Our final visualization. Read on to see how we made it!

Bribery, extortion, and wire fraud.

Those are the charges filed against Willie Cochran, a Chicago alderman accused of stealing “at least $30,000 from a charitable fund for poor constituents.” Cochran is the latest in a long line of Chicago officials indicted for corruption charges—over 1,000 since 1973.

Pretty stiff competition to get into the Chicago Hall of Shame.

So, how does an interested citizen stay informed about their local representatives? It seems impossible to keep track of legitimate political contributions, let alone the shady ones.

But, what if you could trace the money, based on publicly available data?

Enter Data for Democracy and data.world.

For the uninitiated, Data for Democracy is a group of 1,300 self-organized volunteers who work with data in order to improve the global community. D4D uses data.world, the social network for data people, to discover and explore data while collaborating on data projects.

Last weekend, hundreds of volunteers met up in major cities across the country (and remotely) to participate in the first D4D hackathon. We worked on dozens of civic projects, leveled up our data skills, and ate our weight in pizza (or, at least we did in Chicago).

Here’s what our group did in less than 24 hours together, and all the data you need to dig in yourself.
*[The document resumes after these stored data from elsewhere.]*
(** The strings lie one below the other and the vector points to them. *)
Lemma args_mem_at sp i ws m j w :
  0 <= i -> sp <= base -> Forall cstring ws -> ws !! j = Some w ->
  exists a, ld64 (args_mem base off sp i ws m).2 (base + 8 * (i + Z.of_nat j)) = a - off /\
    sp - total ws <= a /\ a + Z.of_nat (length w) <= sp /\
    forall x c, w !! x = Some c -> ld8 (args_mem base off sp i ws m).2 (a + Z.of_nat x) = c.
Proof.
  revert sp i m j. induction ws as [|v ws IH]; intros sp i m j Hi Hsp Hws Hj; [done|].
  apply Forall_cons in Hws as [Hv Hws]. cbn [args_mem]. rewrite total_cons. pose proof (total_nonneg ws).
  set (sp1 := sp - Z.of_nat (length v)). destruct j as [|j]; simpl in Hj.
  - injection Hj as ->. exists sp1. split.
    { rewrite Z.add_0_r, args_mem_word; [|lia|lia| |lia].
      - rewrite put_bytes_ld64; [apply ld_st_eq| |lia]. replace (base + 8 * i) with (base + i * 8) by lia. by rewrite Z.mod_add by lia.
      - replace (base + 8 * i) with (base + i * 8) by lia. by rewrite Z.mod_add by lia. }
    split; [lia|]. split; [lia|]. intros x c Hx. pose proof (lookup_lt_Some _ _ _ Hx).
    rewrite args_mem_byte by lia. rewrite put_bytes_ld8, decide_True by lia.
    replace (Z.to_nat (sp1 + Z.of_nat x - sp1)) with x by lia. rewrite Hx. simpl.
    apply Z.mod_small. by apply (cstring_byte w x).
  - destruct (IH sp1 (i + 1) (put_bytes sp1 v (st64 m (base + 8 * i) (sp1 - off))) j) as (a & E & H1 & H2 & H3);
      [lia|lia|done|done|]. exists a. split; [|split; [lia|split; [lia|done]]].
    rewrite <- E. f_equal. lia.
Qed.
End ArgsMem.

Section Exec.
Context {D : Type} `{!SwapDevice D}.
Variable strmax : nat.
Implicit Types (s : @mmst D) (T Tc : gmap Z level).

(** ** Pages brought in *)

(** No page of the process [p] is on the card. *)
Definition paged_in s (L : pnref -> list nat) (p : Z) : Prop :=
  forall i n, i ∈ L user_page_sd_head -> pn_list s !! i = Some n -> pn_pid n <> p.

Lemma search_none s L uva p : mm_wf s L -> paged_in s L p -> search_list_node user_page_sd_head uva p s = Ok (None, s).
Proof.
  intros Hw Hp. unfold search_list_node, gets, lift. unfold mbind at 1, M_bind at 1. unfold mbind at 1, M_bind at 1.
  unfold mbind at 1, M_bind at 1. pose proof (wf_links _ _ Hw) as Hl. rewrite (links_first _ _ user_page_sd_head Hl) by done.
  replace (match L user_page_sd_head with [] => user_page_sd_head | i :: _ => PN i end)
    with (List.hd user_page_sd_head (PN <$> L user_page_sd_head)) by (by destruct (L user_page_sd_head)).
  rewrite list_search_dll by (by apply Hl). set (f := fun r : pnref => _).
  destruct (List.find f (PN <$> L user_page_sd_head)) as [r|] eqn:E; [|done].
  apply List.find_some in E as [Hin Hf]. apply list_elem_of_In, list_elem_of_fmap in Hin as (i & -> & Hi). unfold f in Hf.
  destruct (pn_list s !! i) as [n|] eqn:En; [|done]. apply andb_true_iff in Hf as [_ Hf%Z.eqb_eq]. by destruct (Hp i n Hi En).
Qed.

Lemma check_uva_loop_none s L fuel vpn last c :
  mm_wf s L -> paged_in s L (pid c) -> 0 <= vpn -> last + PAGE_SIZE < 2 ^ 64 ->
  last < vpn + PAGE_SIZE * Z.of_nat fuel -> check_uva_loop fuel vpn last c s = Ok (tt, s).
Proof.
  intros Hw Hp. revert vpn. induction fuel as [|fuel IH]; intros vpn Hv Hl Hf; cbn [check_uva_loop];
    rewrite Z.gtb_ltb; destruct (Z.ltb_spec last vpn); try done; [lia|].
  erewrite bind_ok by (by eapply search_none). erewrite bind_ok by done. unfold PAGE_SIZE in *.
  rewrite u64_small by lia. apply IH; lia.
Qed.
Lemma page_base_range x : 0 <= x -> 0 <= page_base x <= x /\ x < page_base x + PAGE_SIZE.
Proof.
  intros Hx. unfold page_base, PAGE_SIZE. change (Z.lnot (4096 - 1)) with (Z.lnot (Z.ones 12)).
  rewrite <- Z.ldiff_land, Z.ldiff_ones_r, Z.shiftl_mul_pow2, Z.shiftr_div_pow2 by lia. change (2 ^ 12) with 4096.
  pose proof (Z.div_mod x 4096 ltac:(lia)). pose proof (Z.mod_pos_bound x 4096 ltac:(lia)). lia.
Qed.
Lemma check_uva_mem_none s L va len c :
  mm_wf s L -> paged_in s L (pid c) -> 0 <= va -> 0 <= len -> va + len + PAGE_SIZE < 2 ^ 64 ->
  check_uva_mem va len c s = Ok (tt, s).
Proof.
  intros Hw Hp Hv Hl Hb. unfold check_uva_mem. destruct (page_base_range va Hv). pose proof (Z.div_pos len PAGE_SIZE Hl ltac:(done)).
  pose proof (Z.div_mod len PAGE_SIZE ltac:(done)). pose proof (Z.mod_pos_bound len PAGE_SIZE ltac:(done)). unfold PAGE_SIZE in *.
  rewrite u64_small by lia. eapply check_uva_loop_none; [exact Hw|exact Hp|lia|unfold PAGE_SIZE; lia|unfold PAGE_SIZE; lia].
Qed.

(** ** What the caller reads *)

(** A word that exec does not write: in no table of the new process and in no free page. *)
Definition stable s T (a : Z) : Prop := untouched s T a /\ forall k, user_free s k -> ~ in_page (user_kva k) a.
(** The running process reads such a word at [va]. *)
Definition safe s T (va : Z) : Prop :=
  (KVA_BASE <= va \/ user_va va) /\ exists a, translate (ram s) (pgdir (cur s)) va = Some a /\ stable s T a.
(** No table is a free page of the pool for user pages. *)
Definition off_pool s T : Prop := forall p k, is_Some (T !! p) -> user_free s k -> p <> user_kva k.

Lemma pages_apart p q a : kpage p -> kpage q -> in_page p a -> in_page q a -> p = q.
Proof.
  unfold kpage, in_page, PAGE_SIZE. intros [Hp _] [Hq _] Ha Hb.
  pose proof (Z.div_mod p 4096 ltac:(lia)). pose proof (Z.div_mod q 4096 ltac:(lia)). lia.
Qed.
Lemma leaf_frame m m' root Tc va :
  pt_wf m root Tc -> user_va va ->
  (forall p i, is_Some (Tc !! p) -> 0 <= i < 512 -> ld64 m' (slot p i) = ld64 m (slot p i)) -> leaf m' root va = leaf m root va.
Proof.
  intros Hwf Hu Hs. destruct (vpn_ranges va) as (H2 & H1 & H0). pose proof (pt_root _ _ _ Hwf) as Hroot. unfold in_window in Hu.
  unfold leaf, uva2pte. cbv zeta. rewrite (Hs root) by (lia || (eexists; eassumption)).
  destruct (pt_lv3 _ _ _ Hwf (vpn2 va) Hu) as [->|HT2]; [done|].
  destruct (ld64 m (slot root (vpn2 va)) =? 0); [done|]. rewrite (Hs (pa2kva _)) by (lia || (eexists; eassumption)).
  destruct (pt_lv2 _ _ _ Hwf _ _ _ HT2 H1) as [->|HT1]; [done|].
  destruct (ld64 m (slot (pa2kva _) (vpn1 va)) =? 0); [done|]. apply Hs; [eexists; eassumption|done].
Qed.
Lemma page_word p a : kpage p -> in_page p (a - a mod 8) -> in_page p a.
Proof.
  unfold kpage, in_page, PAGE_SIZE. intros [Hp _] Ha. pose proof (Z.mod_pos_bound a 8 ltac:(lia)).
  pose proof (Z.div_mod a 8 ltac:(lia)). pose proof (Z.div_mod p 4096 ltac:(lia)). lia.
Qed.
Lemma stable_byte s T a : (forall p, is_Some (T !! p) -> kpage p) -> stable s T a -> stable s T (a - a mod 8).
Proof.
  intros HT [[H1 H2] H3]. split; [split|].
  - intros p Hp Ha. apply (H1 p Hp), page_word; [by apply HT|done].
  - intros k Hk Ha. apply (H2 k Hk), page_word; [apply kernel_kva_page, Hk|done].
  - intros k Hk Ha. apply (H3 k Hk), page_word; [apply user_kva_page, Hk|done].
Qed.

(** Memory that agrees where exec does not write gives the caller the same bytes. *)
Section Reads.
Context s T Tc (m' : words).
Hypothesis (HT : forall p, is_Some (T !! p) -> kpage p) (Hc : tables_ok s (pgdir (cur s)) Tc).
Hypothesis (Hdisj : Tc ##ₘ T) (Hpool : off_pool s Tc).
Hypothesis Hagree : forall a, stable s T a -> ld64 m' a = ld64 (ram s) a.

Lemma caller_table p i : is_Some (Tc !! p) -> 0 <= i < 512 -> stable s T (slot p i).
Proof.
  intros Hp Hi. pose proof (slot_in_page p i Hi) as Hin. destruct Hc as [Hwf Hfree].
  assert (kpage p) as Hk by (destruct Hp as [l Hl]; by eapply pt_pages).
  split; [split|].
  - intros q Hq Ha. assert (p = q) as <- by (apply (pages_apart _ _ (slot p i)); auto). destruct Hp as [l Hl], Hq as [l' Hl'].
    by eapply map_disjoint_spec in Hdisj.
  - intros k Hf Ha. apply (Hfree p k Hp Hf), (pages_apart _ _ (slot p i)); [done|apply kernel_kva_page, Hf|done|done].
  - intros k Hf Ha. apply (Hpool p k Hp Hf), (pages_apart _ _ (slot p i)); [done|apply user_kva_page, Hf|done|done].
Qed.
Lemma translate_same va : KVA_BASE <= va \/ user_va va ->
  translate m' (pgdir (cur s)) va = translate (ram s) (pgdir (cur s)) va.
Proof.
  intros Hv. unfold translate. destruct (Z.leb_spec KVA_BASE va); [done|]. destruct Hv as [Hv|Hv]; [lia|].
  rewrite (leaf_frame (ram s) m' _ Tc); [done|apply Hc|done|]. intros p i Hp Hi. by apply Hagree, caller_table.
Qed.
Lemma uld64_same va : safe s T va -> uld64 m' (pgdir (cur s)) va = uld64 (ram s) (pgdir (cur s)) va.
Proof.
  intros (Hv & a & Ea & Ha). unfold uld64. rewrite translate_same, Ea by done. simpl. by rewrite Hagree.
Qed.
Lemma uld8_same va : safe s T va -> uld8 m' (pgdir (cur s)) va = uld8 (ram s) (pgdir (cur s)) va.
Proof.
  intros (Hv & a & Ea & Ha). unfold uld8. rewrite translate_same, Ea by done. simpl. unfold ld8.
  by rewrite Hagree by (by apply stable_byte).
Qed.

(** ** The loop *)

(** The string at [a], and the vector of strings at [argv], of the caller. *)
Definition arg_src (a : Z) (w : list Z) : Prop :=
  str_at (ram s) (pgdir (cur s)) a w /\ a + 64 + PAGE_SIZE < 2 ^ 64 /\ (length w <= strmax)%nat /\
  forall j, (j < length w)%nat -> safe s T (a + Z.of_nat j).
Definition args_src (argv : Z) (ws : list (list Z)) : Prop :=
  0 <= argv /\ argv + 8 * Z.of_nat (length ws) + PAGE_SIZE < 2 ^ 64 /\
  forall i w, ws !! i = Some w -> safe s T (argv + 8 * Z.of_nat i) /\
    exists a, uld64 (ram s) (pgdir (cur s)) (argv + 8 * Z.of_nat i) = Ok a /\ arg_src a w.

Lemma arg_src_same a w : arg_src a w -> ustr strmax m' (pgdir (cur s)) a = Ok w.
Proof.
  intros ((H1 & H2 & H3 & H4) & _ & Hl & Hs). apply ustr_str_at; [|done]. split; [done|]. split; [done|]. split; [done|].
  intros j c Hj. rewrite <- (H4 j c Hj). apply uld8_same, Hs. by eapply lookup_lt_Some.
Qed.
End Reads.

Lemma push_args_ok s T Tc s1 L1 k argv base off ws0 ws sp m :
  (forall p, is_Some (T !! p) -> kpage p) -> tables_ok s (pgdir (cur s)) Tc -> Tc ##ₘ T -> off_pool s Tc ->
  mm_wf s1 L1 -> paged_in s1 L1 (pid (cur s)) -> cur s1 = cur s -> user_free s k ->
  args_src s T argv (ws0 ++ ws) ->
  base mod 8 = 0 -> sp <= base -> user_kva k <= sp - total ws -> 0 <= off <= user_kva k ->
  base + 8 * Z.of_nat (length (ws0 ++ ws)) <= user_kva k + PAGE_SIZE ->
  (forall a, stable s T a -> ld64 m a = ld64 (ram s) a) ->
  let r := args_mem base off sp (Z.of_nat (length ws0)) ws m in
  push_args strmax (length ws) (Z.of_nat (length ws0)) argv base off sp (with_ram m s1) = Ok (r.1, with_ram r.2 s1).
Proof.
  intros HT Hc Hd Hpool Hw1 Hp1 Ecur Hk. pose proof (user_kva_page k ltac:(apply Hk)) as [Hal [Hk0 Hk1]].
  revert ws0 sp m. induction ws as [|w ws IH]; intros ws0 sp m Hsrc Hb Hsp Ht Hoff Htop Hag; [done|].
  cbn [length push_args args_mem]. destruct Hsrc as (Ha0 & Ha1 & Hsrc). rewrite length_app in Ha1, Htop. cbn [length] in Ha1, Htop.
  rewrite total_cons in Ht. pose proof (total_nonneg ws). unfold PAGE_SIZE, KVA_BASE in *.
  destruct (Hsrc (length ws0) w) as (Hs & a & Ea & Hsa); [by rewrite lookup_app_r, Nat.sub_diag by lia|].
  pose proof Hsa as ((Haa & _ & _) & Hab & _ & _).
  set (s2 := with_ram m s1). assert (cur s2 = cur s) as Ec by done.
  assert (mm_wf s2 L1) as Hw2 by (split; apply Hw1).
  assert (load_user64 (pgdir (cur s2)) (u64 (argv + 8 * Z.of_nat (length ws0))) s2 = Ok (a, s2)) as El.
  { unfold load_user64. rewrite gets_bind. rewrite Ec, u64_small by lia. change (ram s2) with m.
    unfold lift. by rewrite (uld64_same s T Tc m HT Hc Hd Hpool Hag _ Hs), Ea. }
  rewrite gets_bind. erewrite bind_ok by exact El.
  erewrite bind_ok by (apply (check_uva_mem_none s2 L1); [exact Hw2|by rewrite Ec|exact Haa|lia|exact Hab]).
  erewrite bind_ok by exact El.
  erewrite bind_ok.
  2:{ unfold load_user_str. rewrite gets_bind. rewrite Ec. unfold lift. change (ram s2) with m.
      rewrite (arg_src_same s T Tc m HT Hc Hd Hpool Hag a w Hsa). reflexivity. }
  cbv zeta. assert (user_kva k + 4096 <= 2 ^ 64) by (pose proof (Z.div_mod (user_kva k) 4096 ltac:(lia)); lia).
  assert (0 <= sp - Z.of_nat (length w) < 2 ^ 64) by lia.
  rewrite (u64_small (sp - _)), (u64_small (sp - _ - off)) by lia.
  erewrite bind_ok by reflexivity. erewrite bind_ok by reflexivity.
  set (sp1 := sp - Z.of_nat (length w)). set (m1 := put_bytes _ _ _).
  change (with_ram m1 (with_ram _ s2)) with (with_ram m1 s1).
  assert (Z.of_nat (length (ws0 ++ [w])) = Z.of_nat (length ws0) + 1) as El1 by (rewrite length_app; simpl; lia).
  specialize (IH (ws0 ++ [w]) sp1 m1). rewrite El1 in IH. apply IH; try done; try lia.
  - split; [done|]. rewrite <- app_assoc, length_app. cbn [app length]. split; [unfold PAGE_SIZE; lia|done].
  - rewrite <- app_assoc, length_app. cbn [app length]. lia.
  - intros b Hb'. assert (~ in_page (user_kva k) b) as Hn by (by apply Hb').
    unfold m1. rewrite (put_bytes_out (user_kva k)); [|by apply kpage_mod8, user_kva_page, Hk|unfold sp1; lia|unfold sp1, PAGE_SIZE; lia|done].
    rewrite <- (Hag b Hb'). unfold s2. cbn [ram with_ram]. apply ld_st_ne. intros <-. apply Hn. unfold in_page, PAGE_SIZE. lia.
Qed.

(** ** The stack page *)

Lemma present_attr e : get_attribute e USER_ATTR = USER_ATTR -> (get_attribute e PAGE_PRESENT =? 0) = false.
Proof.
  intros Hu. apply Z.eqb_neq. intros E.
  assert (Z.testbit (get_attribute e USER_ATTR) 0 = Z.testbit (get_attribute e PAGE_PRESENT) 0) as Eb
    by (unfold get_attribute; by rewrite !Z.land_spec).
  by rewrite Hu, E in Eb.
Qed.
Lemma stack_translate m m1 root T kva va :
  pt_wf m1 root T ->
  (forall q i, is_Some (T !! q) -> 0 <= i < 512 -> ld64 m (slot q i) = ld64 m1 (slot q i)) ->
  (let e := leaf m1 root (USER_STACK_ADDR - PAGE_SIZE) in
   pa2kva (get_pa e) = kva /\ get_attribute e USER_ATTR = USER_ATTR) ->
  USER_STACK_ADDR - PAGE_SIZE <= va < USER_STACK_ADDR ->
  translate m root va = Some (va + (kva + PAGE_SIZE - USER_STACK_ADDR)).
Proof.
  intros Hwf Hag [Ha Hu] Hva. unfold translate.
  rewrite (proj2 (Z.leb_gt KVA_BASE va)) by (unfold USER_STACK_ADDR, KVA_BASE in *; lia).
  assert (va / 4096 = 0xf0000f) as Ed.
  { symmetry. apply Z.div_unique with (va - 0xf0000f000); unfold USER_STACK_ADDR, PAGE_SIZE in *; lia. }
  assert (leaf m root va = leaf m1 root (USER_STACK_ADDR - PAGE_SIZE)) as ->.
  { rewrite (leaf_same_page m root va (USER_STACK_ADDR - PAGE_SIZE)); [|unfold USER_STACK_ADDR, PAGE_SIZE in *; lia..|done].
    by apply (leaf_frame _ _ _ T). }
  rewrite present_attr, Ha by done. f_equal. rewrite Z.mod_eq by done. unfold PAGE_SIZE in *. rewrite Ed.
  unfold USER_STACK_ADDR. lia.
Qed.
It all started with an idea Stephanie floated before the hackathon:

“We could link alder-people by caucus or other ties, see their connections on the graph through politics and through lobbyist connections…maybe something in Shiny app form that people can play with… a network igraph would be pretty rad,” she mused on the #city-chicago Slack channel.

We considered the possibilities – what if we could link individual contributions to an alderman’s voting records? Could we track which special interests were influencing votes, understand what, when, and how much lobbyists were paying caucuses, and find a way to to put it all out in the open? That would be pretty rad.

So, we set out to answer this question:

How does money make its way from a business or special interest into the hands of Chicago’s elected officials?

Step 1: Get the data

We started with the City of Chicago’s open data portal. A quick search yielded a number of relevant datasets, including a list of all registered lobbyists since 2012 and their political contributions. It (almost) sounded like the work was already done!

But, as we explored the data, it wasn’t all sunshine and rainbows. Client industries were classified haphazardly, column definitions weren’t always clear, and tracing lobbyists to legislators would require joining multiple files. That meant we’d have to download each dataset (breaking the provenance chain), and create new files from them. We wouldn’t be able to share our findings or process alongside the data, making it more difficult for others to benefit from our analysis.

That’s where data.world came in. While preparing for the hackathon, we imported key datasets from the City of Chicago portal and other sources. We gathered data about Chicago lobbyists as well as a master dataset with links for each of the Chicago hackathon projects. This gave participants a single destination for all the relevant sources:

A one-stop-shop for Chicago data on data.world

Step 2: Get the people

On Friday night, we all met in person for the first time. After weeks of chatting over Slack about potential data projects, scrutinizing our hackathon playlist, and debating who makes the best pizza in Chicago, we were finally ready to hack all the things!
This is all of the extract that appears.